Fui trabalhar numa padaria até completar os 17 anos e meio. Eu queria me alistar no Exército, mas chegando lá eles disseram: “Você está descartado”. Por mais absurdo que possa parecer, eu tinha esperança que o Exército fosse a oportunidade de ter uma profissão, de me livrar da solidão e do preconceito. Como eles disseram que eu não servia, fui para Vitória, do Espírito Santo. E comecei a trabalhar na zona boêmia como faxineira, e fui quase escrava das donas-de-casa. 

Escrava? O que você recebia pelo trabalho? 

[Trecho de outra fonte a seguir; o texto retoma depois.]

Lemma redraw_shows c : len (cn_lines c) = rows fb -> Forall (fun l => len l <= cols fb) (cn_lines c) ->
  exists m, _redraw fb c = Ok (set_mem m c) /\ con_shows (set_mem m c).
Proof.
  intros Hl HF. unfold _redraw.
  destruct (draw_lines_shows (cn_lines c) 0 _ _ (fill_shows c)) as (m & E & H); [lia|lia|done|done|].
  exists m. split; [exact E|]. eapply shows_ext; [exact H|]. intros i j [_ Hj]. cbv beta. cbn [cn_lines set_mem].
  rewrite (proj2 (Z.leb_le 0 j)), (proj2 (Z.ltb_lt j (0 + len (cn_lines c)))) by lia. cbn [andb]. by rewrite Z.sub_0_r.
Qed.
Lemma newline_ok strict c : con_frame c -> con_shows c -> exists c', _newline fb c = Ok c' /\ con_ok strict c' /\ con_shows c'.
Proof.
  intros [H1 H2 H3 H4 H6] Hs. unfold _newline. cbn [cn_cy set_cursor]. destruct (Z.leb_spec (rows fb) (cn_cy c + 1)) as [Hc|Hc].
  - unfold _scroll. cbn [cn_lines set_cursor]. destruct (cn_lines c) as [|line0 ls] eqn:El; [rewrite len_nil in H1; lia|]. rewrite len_cons in H1. change (drop 1 (line0 :: ls)) with ls.
    apply Forall_cons in H2 as [_ H2].
    destruct (redraw_shows (set_lines (ls ++ [[]]) (set_cursor 0 (cn_cy c + 1) c))) as (m & -> & Hm).
    { cbn [cn_lines set_lines]. rewrite len_app, len_cons. change (len (@nil str)) with 0. lia. }
    { cbn [cn_lines set_lines]. apply Forall_app. split; [done|]. apply Forall_singleton. change (len (@nil Z)) with 0. lia. }
    cbn [rbind]. eexists. split; [reflexivity|]. split; [|exact Hm].
    assert (Hn : Z.to_nat (rows fb - 1) = length ls) by (unfold len in H1; lia).
    split; cbn [cn_lines cn_cx cn_cy set_cursor set_lines set_mem]; [split; cbn [cn_lines cn_cx cn_cy set_cursor set_lines set_mem]| |].
    + rewrite len_snoc. lia.
    + apply Forall_app. split; [done|]. apply Forall_singleton. change (len (@nil Z)) with 0. lia.
    + done.
    + lia.
    + intros j line Hj Hl. apply lookup_lt_Some in Hl. assert (Z.of_nat j < len (ls ++ [[]])) by (unfold len; lia).
      rewrite len_snoc in *. lia.
    + lia.
    + exists []. rewrite Hn, lookup_app_r, Nat.sub_diag by lia. change (len (@nil Z)) with 0. split_and!; [done|lia|done].
  - eexists. split; [reflexivity|]. split; [|exact Hs].
    split; cbn [cn_lines cn_cx cn_cy set_cursor]; [split; cbn [cn_lines cn_cx cn_cy set_cursor]; [done|done|done|lia|]|lia|].
    + intros j line Hj. apply H6. lia.
    + destruct (lookup_lt_is_Some_2 (cn_lines c) (Z.to_nat (cn_cy c + 1))) as [line El]; [unfold len in H1; lia|].
      assert (line = []) as -> by (eapply H6; [|exact El]; lia). exists []. change (len (@nil Z)) with 0. split_and!; [done|lia|done].
Qed.
(** The cells after the current line is replaced. *)
Lemma cell_insert lines r line' i j : 0 <= r < len lines -> 0 <= j ->
  cell (<[Z.to_nat r:=line']> lines) i j = if j =? r then default 32 (line' !! Z.to_nat i) else cell lines i j.
Proof.
  intros Hr Hj. unfold cell. destruct (Z.eqb_spec j r) as [->|Hne].
  - rewrite list_lookup_insert_eq by (unfold len in Hr; lia). done.
  - by rewrite list_lookup_insert_ne by lia.
Qed.
Lemma set_line_ok c line line' : len (cn_lines c) = rows fb -> 0 <= cn_cy c < rows fb -> cn_lines c !! Z.to_nat (cn_cy c) = Some line ->
  index (cn_lines c) (cn_cy c) = Ok line /\ set_index (cn_lines c) (cn_cy c) line' = Ok (<[Z.to_nat (cn_cy c):=line']> (cn_lines c)).
Proof. intros H1 H4 El. split; [apply index_Ok; [lia|done]|apply set_index_Ok; lia]. Qed.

Um prato de comida e um lugar para ficar. Mas muitas vezes eu comia o resto do prato das prostitutas e dos cabeleireiros. Porque eu só poderia comer depois que eu lavasse toda a louça do restaurante. Mas a fome era tão grande que eu ia lavando e pegando as sobras. Mesmo assim, muitas vezes eu fui colocada para dormir na rua, pois elas diziam: “não está trabalhando direito, então não vou te dar um teto”. Até que eu arrumei um homem que começou a pagar as minhas contas. 

Não foi nessa época, aos 17, que você também começou a trabalhar como profissional do sexo?

Pois é, foi tudo muito rápido. Esse homem começou a me sustentar e, dali pra frente, eu aprendi a ser profissional do sexo. Comecei a ir com outras travestis para o centro de Vitória. E aos poucos eu trabalhando pelos interiores do Espírito Santo e Minas Gerais com show de strip-tease... Muitas vezes as empresárias de clubes sabiam que havia travestis com peito de hormônio e mandavam ir buscar a gente. Eu fui em Ilhéus, na Bahia, só para mostrar os meus seios para alguns fazendeiros de cacau. Isso em 1974.

Hoje em dia a gente tem uma fila para cirurgias e o processo transexualizador... Como é que você construiu o seu corpo naquela época? 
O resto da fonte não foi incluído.